Impact of the initiation of isCGM soon after type 1 diabetes mellitus diagnosis in adults on glycemic indices and fear of hypoglycemia: a randomized controlled trial.

BACKGROUND

Continuous glucose monitoring (CGM) improves glycemic control and quality of life. Data on glycemic indices and fear of hypoglycemia (FoH) in newly diagnosed T1DM patients are limited.

AIM

To assess the impact of initiating intermittently scanned CGM (isCGM) within 1-6 months of diagnosis on glycemic control and FoH in adults with T1DM.

SUBJECTS AND METHODS

After wearing a blinded sensor for 14 days, participants were randomized (1:1) to either isCGM (intervention) or self-monitoring blood glucose (SMBG) with glucometers and blinded CGM (control). Primary outcomes were changes in time below 70 mg/dl (TB70) and FoH, assessed in the Hypoglycemia Fear Survey (HFS).
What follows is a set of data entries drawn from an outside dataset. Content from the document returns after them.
(** C10, as the code has it.  The middleware answers 401 Unauthorized
    exactly when the header is absent, or empty, or the derived token
    differs from the secret; otherwise it calls [next].  A header that
    is the bare non-empty secret, with no [Bearer ] in front, is
    accepted, as is [Bearer ] followed by the secret. *)
Theorem auth_denies_exactly (secret : string) (authHeader : option string) :
  (authMiddleware secret authHeader = Denied unauthorized <->
   authHeader = None \/ authHeader = Some "" \/
   exists h, authHeader = Some h /\ token_of h <> secret) /\
  (authMiddleware secret authHeader = Denied unauthorized \/
   authMiddleware secret authHeader = Next) /\
  (secret <> "" -> startsWith "Bearer " secret = false ->
   authMiddleware secret (Some secret) = Next) /\
  authMiddleware secret (Some ("Bearer " ++ secret)) = Next.
Proof.
  split; [|split; [|split]].
  - unfold authMiddleware. destruct authHeader as [h|].
    + destruct h as [|c h]; cbn [truthy_string negb].
      * split; [auto | reflexivity].
      * destruct (String.eqb_spec (token_of (String c h)) secret) as [Heq|Hne];
          cbn [negb]; split.
        -- discriminate.
        -- intros [H | [H | [h' [H Hne]]]]; try discriminate.
           injection H as <-. contradiction.
        -- intros _. right. right. now exists (String c h).
        -- reflexivity.
    + split; [auto | reflexivity].
  - unfold authMiddleware. destruct authHeader as [h|]; [|now left].
    destruct (negb (truthy_string h)); [now left|].
    destruct (negb (token_of h =? secret)); [now left | now right].
  - intros Hne Hs. unfold authMiddleware, token_of. rewrite Hs.
    destruct secret; [contradiction|]. cbn [truthy_string negb].
    now rewrite String.eqb_refl.
  - unfold authMiddleware. cbn [append truthy_string negb].
    change (token_of (String "B" ("earer " ++ secret))) with secret.
    now rewrite String.eqb_refl.
Qed.

(** The theorem at the secret [s3cret] sent bare. *)
Lemma auth_denies_exactly_witness :
  "s3cret" <> "" /\ startsWith "Bearer " "s3cret" = false /\
  authMiddleware "s3cret" (Some "s3cret") = Next.
Proof.
  split; [discriminate|]. split; [reflexivity|].
  exact (proj1 (proj2 (proj2 (auth_denies_exactly "s3cret" None)))
               ltac:(discriminate) eq_refl).
Defined.

(** C10 as worded fails: with an empty secret, an empty header is
    there and its token equals the secret, yet the answer is 401. *)
Lemma empty_header_is_denied : ~ auth_as_stated "" (Some "").
Proof.
  unfold auth_as_stated. intros [H _].
  destruct (H eq_refl) as [Habs | [h [Hh Hne]]]; [discriminate|].
  injection Hh as <-. now apply Hne.
Qed.

End AuthFacts.

(** ** More on identifiers and on the text of statements *)
Module StatementFacts.
Import Js Rest Index Spec Props JsFacts SanitizerFacts CompilerFacts DispatchFacts.

Lemma chars_app (s t : string) :
  list_ascii_of_string (s ++ t)
  = (list_ascii_of_string s ++ list_ascii_of_string t)%list.
Proof. induction s as [|c s IH]; simpl; [reflexivity | now rewrite IH]. Qed.

Lemma sanitize_keeps_safe (s : string) (c : ascii) :
  In c (list_ascii_of_string s) -> word_char c = true ->
  In c (list_ascii_of_string (sanitizeIdentifier s)).
Proof.
  intros Hin Hw. unfold sanitizeIdentifier. apply remove_all_kept.
  split; [assumption | now rewrite Hw].
Qed.

(** X1.  [sanitizeIdentifier] leaves a string unchanged exactly when the
    string is already a safe identifier, and returns the empty string
    exactly when the string has no letter, digit or underscore. *)
Theorem sanitize_fixed_and_empty (s : string) :
  (sanitizeIdentifier s = s <-> Forall safe_character (list_ascii_of_string s)) /\
  (sanitizeIdentifier s = "" <->
   forall c, In c (list_ascii_of_string s) -> ~ safe_character c).
Proof.
  split; split.
  - intros H. apply Forall_forall. intros c Hc. rewrite <- H in Hc.
    apply word_char_safe. now apply sanitized_chars in Hc.
  - intros H. unfold sanitizeIdentifier. apply remove_all_fixed.
    intros c Hc. rewrite Forall_forall in H.
    apply negb_false_iff, word_char_safe. now apply H.
  - intros H c Hc Hs. apply word_char_safe in Hs.
    pose proof (sanitize_keeps_safe s c Hc Hs) as Hin.
    rewrite H in Hin. contradiction.
  - intros H. induction s as [|c s IH]; [reflexivity|].
    unfold sanitizeIdentifier in *. cbn [remove_all].
    destruct (word_char c) eqn:Hw; cbn [negb].
    + exfalso. apply (H c); [now left | now apply word_char_safe].
    + apply IH. intros d Hd. apply H. now right.
Qed.

(** X2.  Sanitizing a concatenation is concatenating the sanitized
    parts, and sanitizing never makes a string longer. *)
Theorem sanitize_append (s t : string) :
  sanitizeIdentifier (s ++ t) = sanitizeIdentifier s ++ sanitizeIdentifier t /\
  (String.length (sanitizeIdentifier s) <= String.length s)%nat.
Proof.
  unfold sanitizeIdentifier. split.
  - induction s as [|c s IH]; [reflexivity|]. cbn [append remove_all].
    destruct (negb (word_char c)); [exact IH | cbn [append]; now rewrite IH].
  - induction s as [|c s IH]; [apply le_n|]. cbn [remove_all].
    destruct (negb (word_char c)); simpl; lia.
Qed.

(** *** The alphabet of statements *)

Lemma sql_characterb_spec (c : ascii) : sql_characterb c = true <-> sql_character c.
Proof.
  unfold sql_characterb, sql_character.
  rewrite orb_true_iff, word_char_safe, existsb_exists. split.
  - intros [H | [d [Hd Heq]]]; [now left|]. right.
    apply Ascii.eqb_eq in Heq. now subst.
  - intros [H | H]; [now left|]. right. exists c.
    split; [assumption | apply Ascii.eqb_refl].
Qed.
Main secondary outcomes included changes in mean glucose and time in range (TIR) from baseline to 4 weeks after randomization.

RESULTS

The full analysis set included 23 patients (12 from the intervention group and 11 from the control group), aged 25.6 ± 5.1 years (14 men, 9 women). All participants were on multiple daily insulin injections. TB70 changed from 2.42% to 2.25% in the intervention, and from 2.81% to 1.82% in the control group, and the between-therapy difference of 0.83% was insignificant. No difference between intervention and control groups in change in HFS-worry and HFS-behavior subscales between baseline and after 4 weeks was found (-1.6 ± 3.2 and 1.0 ± 2.2, respectively). The mean glucose levels changed from 7.03 mmol/l to 6.73 mmol/l and from 7.07 mmol/l to 7.43 mmol/l, in the intervention and control groups, respectively, which resulted in a between-therapy significant glucose difference of -0.66 mmol/l. The mean TIR changed from 88.0% to 90.0% in the intervention group and from 85.2 to 84.1% in the control group-the between-therapy difference was insignificant (3,1%). The study ended early due to CGM reimbursement policy changes, after which most patients eligible for the study could have isCGM reimbursed.

CONCLUSIONS

In newly diagnosed T1DM adults, TIR is high and hypoglycemia risk is low. The study group was small; however, the data suggest that the use of isCGM soon after T1DM diagnosis could result in mean glucose decrease, but not in change in TB70 and FoH.